Conclusions and Understandings from the paper. In this paper we can find how deep web data is extracted and what are the challenges in optimizing how relevant data is surfaced. It is difficult to cover the entire hidden data behind the forms. We can retrieve structured data in two forms, if the data itself is already structured e.g. tables, or the query interface to the data is structured like HTML forms. Virtual Integration approach can be used to extract hidden data pertaining to a particular domain with the help of mediator schemas. Surfacing approach does not deal with problem of mapping queries with forms and uses web search engine indexes to retrieve the data. It is used for web search where we answer keyword queries that span all possible domains and the expected results are ranked lists of web pages. Just extracting the data and presenting the data is not useful,we need to understand the semantics of the data as well which can be inferred from ranges of data and input forms like an text box and a select menu. 12

13 Relation of this paper to lectures The surfacing approach described in this paper considers indexing of generated URLs resulting from relevant form submissions. Role of Semantics topic describes how we can optimize a query to infer appropriate results. Paper also features the characteristics of crawling like 1)Politeness i.e. no load on the website while crawling the web. 2)Span maximum amount of web pages while crawling. 3)Generate relevant results pertaining to the search query.

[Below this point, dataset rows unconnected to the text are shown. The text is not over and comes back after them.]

(** * ModelCheckerForMaya: a shallow embedding of checker.py and
    modelSanityChecker.py, and the properties of the checker framework.

    The Python program drives Autodesk Maya through [maya.cmds] and
    [maya.api.OpenMaya].  Those calls are the external collaborator: they are
    modelled as an indexed family of commands [cmd] answered by a host
    function over an abstract scene.  Python exceptions are the [Raise] branch
    of [result]; mutable objects ([self.errors], the widgets) are explicit
    state threaded by a small state-and-exception monad. *)

From Stdlib Require Import List String Ascii Bool Arith Lia ZArith Permutation.
From Stdlib Require Import Floats DecimalString Sorted.
From Stdlib Require OrderedTypeEx.
Import ListNotations.
Open Scope string_scope.
Open Scope list_scope.

(** ** Python values used by the program *)

Module Py.

(** The built-in exception classes that occur in the two source files. *)
Inductive exn :=
| RuntimeError | ValueError | TypeError | AttributeError | IndexError.

Definition exn_eqb (a b : exn) : bool :=
  match a, b with
  | RuntimeError, RuntimeError | ValueError, ValueError
  | TypeError, TypeError | AttributeError, AttributeError
  | IndexError, IndexError => true
  | _, _ => false
  end.

(** Outcome of a Python call: a value or a raised exception. *)
Inductive result (A : Type) :=
| Ok (a : A)
| Raise (e : exn).
Arguments Ok {A} a.
Arguments Raise {A} e.

(** [s.split(sep)] for a one-character separator: always at least one
    field, empty fields kept. *)
Fixpoint split (sep : ascii) (s : string) : list string :=
  match s with
  | EmptyString => [EmptyString]
  | String c rest =>
      if Ascii.eqb c sep then EmptyString :: split sep rest
      else match split sep rest with
           | [] => [String c EmptyString]
           | h :: t => String c h :: t
           end
  end.

(** [a, b = l]: unpacking into exactly two targets. *)
Definition unpack2 (l : list string) : result (string * string) :=
  match l with
  | [a; b] => Ok (a, b)
  | _ => Raise ValueError
  end.

(** Truthiness of a value that is [None] or a list. *)
Definition truthy {A} (o : option (list A)) : bool :=
  match o with
  | Some (_ :: _) => true
  | _ => false
  end.

(** [x or []]. *)
Definition or_empty {A} (o : option (list A)) : list A :=
  if truthy o then match o with Some l => l | None => [] end else [].

(** [l.remove(x)]: drops the first occurrence, [ValueError] when absent. *)
Fixpoint remove_first (x : string) (l : list string) : result (list string) :=
  match l with
  | [] => Raise ValueError
  | y :: l' =>
      if String.eqb y x then Ok l'
      else match remove_first x l' with
           | Ok r => Ok (y :: r)
           | Raise e => Raise e
           end
  end.

(** [str(n)] for a non-negative index. *)
Definition str_of_nat (n : nat) : string :=
  NilEmpty.string_of_uint (Nat.to_uint n).

Definition is_digit (c : ascii) : bool :=
  let n := nat_of_ascii c in Nat.leb 48 n && Nat.leb n 57.

(** [re.match("modelPanel[0-9]ViewSelectedSet", s) is not None]:
    the pattern is anchored at the start only. *)
Definition match_modelPanelSet (s : string) : bool :=
  String.prefix "modelPanel" s &&
  match String.get 10 s with
  | Some c => is_digit c
  | None => false
  end &&
  String.prefix "ViewSelectedSet" (String.substring 11 (String.length s - 11) s).

End Py.
Export Py.

(** ** State-and-exception monad

    A computation reads and writes a state [St]; an exception leaves the
    state as it was when it was raised (Python does not roll back). *)

Definition M (St A : Type) : Type := St -> result A * St.

Definition ret {St A} (a : A) : M St A := fun s => (Ok a, s).

Definition bind {St A B} (m : M St A) (k : A -> M St B) : M St B :=
  fun s =>
    match m s with
    | (Ok a, s') => k a s'
    | (Raise e, s') => (Raise e, s')
    end.

Definition raise {St A} (e : exn) : M St A := fun s => (Raise e, s).

Definition lift_result {St A} (r : result A) : M St A := fun s => (r, s).

Definition modify {St} (f : St -> St) : M St unit := fun s => (Ok tt, f s).

(** [try: body / except E: pass] for the exception classes accepted by
    [handles]. *)
Definition try_pass {St} (handles : exn -> bool) (body : M St unit) : M St unit :=
  fun s =>
    match body s with
    | (Ok a, s') => (Ok a, s')
    | (Raise e, s') => if handles e then (Ok tt, s') else (Raise e, s')
    end.
(** [for (int i=2;i<orient.NUMT;i++)], [k] passes from index [i] on.  The
    [abs] of the source is applied to a [double] and resolves to the
    floating-point overload. *)
Fixpoint check_spacing (k : nat) (i : Z) (dt : Q) (orient : SphOrient)
  : outcome SphOrient :=
  match k with
  | O => ret orient
  | S k' =>
      ti <- vec_get "time" (time orient) i ;;
      tp <- vec_get "time" (time orient) (i - 1) ;;
      let orient' :=
        if Qgtb (Qabs (ti - tp - dt)) (dt / 10) then set_eventime orient false
        else orient in
      check_spacing k' (i + 1) dt orient'
  end.

(** The first half of the body of [read_orient] once the file is open: the
    lines are stored and the spacing of the time axis is checked. *)
Definition read_table (hv : bool) (lines : list line) (orient : SphOrient)
  : outcome SphOrient :=
  orient <- read_lines hv lines 0 orient ;;
  t1 <- vec_get "time" (time orient) 1 ;;
  t0 <- vec_get "time" (time orient) 0 ;;
  let dt := (t1 - t0)%Q in
  check_spacing (Z.to_nat (NUMT orient - 2)) 2 dt orient.

(** The second half, [if (havevelocity) { ... }]: the slopes and intercepts
    of the pre-simulation model. *)
Definition init_zero_time (flags : Flags) (orient : SphOrient)
  : outcome SphOrient :=
  if havevelocity flags then
    zv <- resize 3 (zerotimevelocities orient) ;;
    let orient := set_zerotimevelocities orient zv in
    if backwards flags then
      if backwardsaccel flags then
        zi <- resize 3 (zerotimeintercepts orient) ;;
        find_initial_velocity to_double (set_zerotimeintercepts orient zi) true
          default_nPoints
      else
        find_initial_velocity to_double orient false default_nPoints
    else
      u0 <- vec_get "ucen" (ucen orient) 0 ;;
      zv <- vec_set "zerotimevelocities" zv 0 u0 ;;
      v0 <- vec_get "vcen" (vcen orient) 0 ;;
      zv <- vec_set "zerotimevelocities" zv 1 v0 ;;
      w0 <- vec_get "wcen" (wcen orient) 0 ;;
      zv <- vec_set "zerotimevelocities" zv 2 w0 ;;
      ret (set_zerotimevelocities orient zv)
  else ret orient.

Definition read_orient (flags : Flags) (fs : file_system)
  (orient_file : string) (orient : SphOrient) : outcome SphOrient :=
  if String.eqb orient_file "" then
    emit Cout msg_no_file ;;; ret orient
  else
    match fs orient_file with
    | None => emit Cout msg_cannot_open ;;; exit 1
    | Some lines =>
        let orient := set_inertial orient false in
        orient <- read_table (havevelocity flags) lines orient ;;
        init_zero_time flags orient
    end.

End Orient.

(** ** sphcoefs.h *)

Module Coefs.

Record SphCoefs : Type := mkSphCoefs {
  LMAX : Z;
  NMAX : Z;
  NUMT : Z;
  t : list Q;
  coefs : list (list (list Q))
}.

Definition msg_sct_before : string :=
  "select_coefficient_time: time prior to simulation start selected. setting to earliest step.".
Definition msg_sct_after : string :=
  "select_coefficient_time: time after to simulation end selected. setting to latest step.".

(** [coefs[i][l][n]] read on the three-dimensional array. *)
Definition coef_get (c : list (list (list Q))) (i l n : Z) : outcome Q :=
  if in_bounds c i then
    let plane := nth (Z.to_nat i) c [] in
    if in_bounds plane l then
      vec_get "coefs" (nth (Z.to_nat l) plane []) n
    else Fault (OutOfBounds "coefs" l) []
  else Fault (OutOfBounds "coefs" i) [].

(** [for (int n=0; n<coeftable.NMAX; n++)], [k] passes from [n] on, filling
    one row of [coefs_at_time]. *)
Fixpoint blend_row (k : nat) (c : list (list (list Q))) (indx l n : Z)
  (x1 x2 : Q) : outcome (list Q) :=
  match k with
  | O => ret []
  | S k' =>
      a <- coef_get c indx l n ;;
      b <- coef_get c (indx + 1) l n ;;
      r <- blend_row k' c indx l (n + 1) x1 x2 ;;
      ret ((x1 * a + x2 * b)%Q :: r)
  end.

(** [for (int l=0; l<numl; l++)], [k] passes from [l] on. *)
Fixpoint blend_rows (k : nat) (c : list (list (list Q))) (nmax : Z)
  (indx l : Z) (x1 x2 : Q) : outcome (list (list Q)) :=
  match k with
  | O => ret []
  | S k' =>
      row <- blend_row (Z.to_nat nmax) c indx l 0 x1 x2 ;;
      rows <- blend_rows k' c nmax indx (l + 1) x1 x2 ;;
      ret (row :: rows)
  end.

14 Pros and Cons of the Paper: Pros The author has beautifully described which approaches exists to extract Deep web data taking into consideration domain and structure of data. It best identifies the challenges in extracting the Deep web data if Semantics of the input keywords are not considered. Cons How is the mediated schema constructed in Virtual Integration approach is not described in detail. Also the author does not state, how the mapping of form elements to the mediated schema is done. In surfacing approach the author fails to describe how the indexing of pages is done in offline manner and how the input form elements are predicted. Paper fails to describe the future work in this field in detail.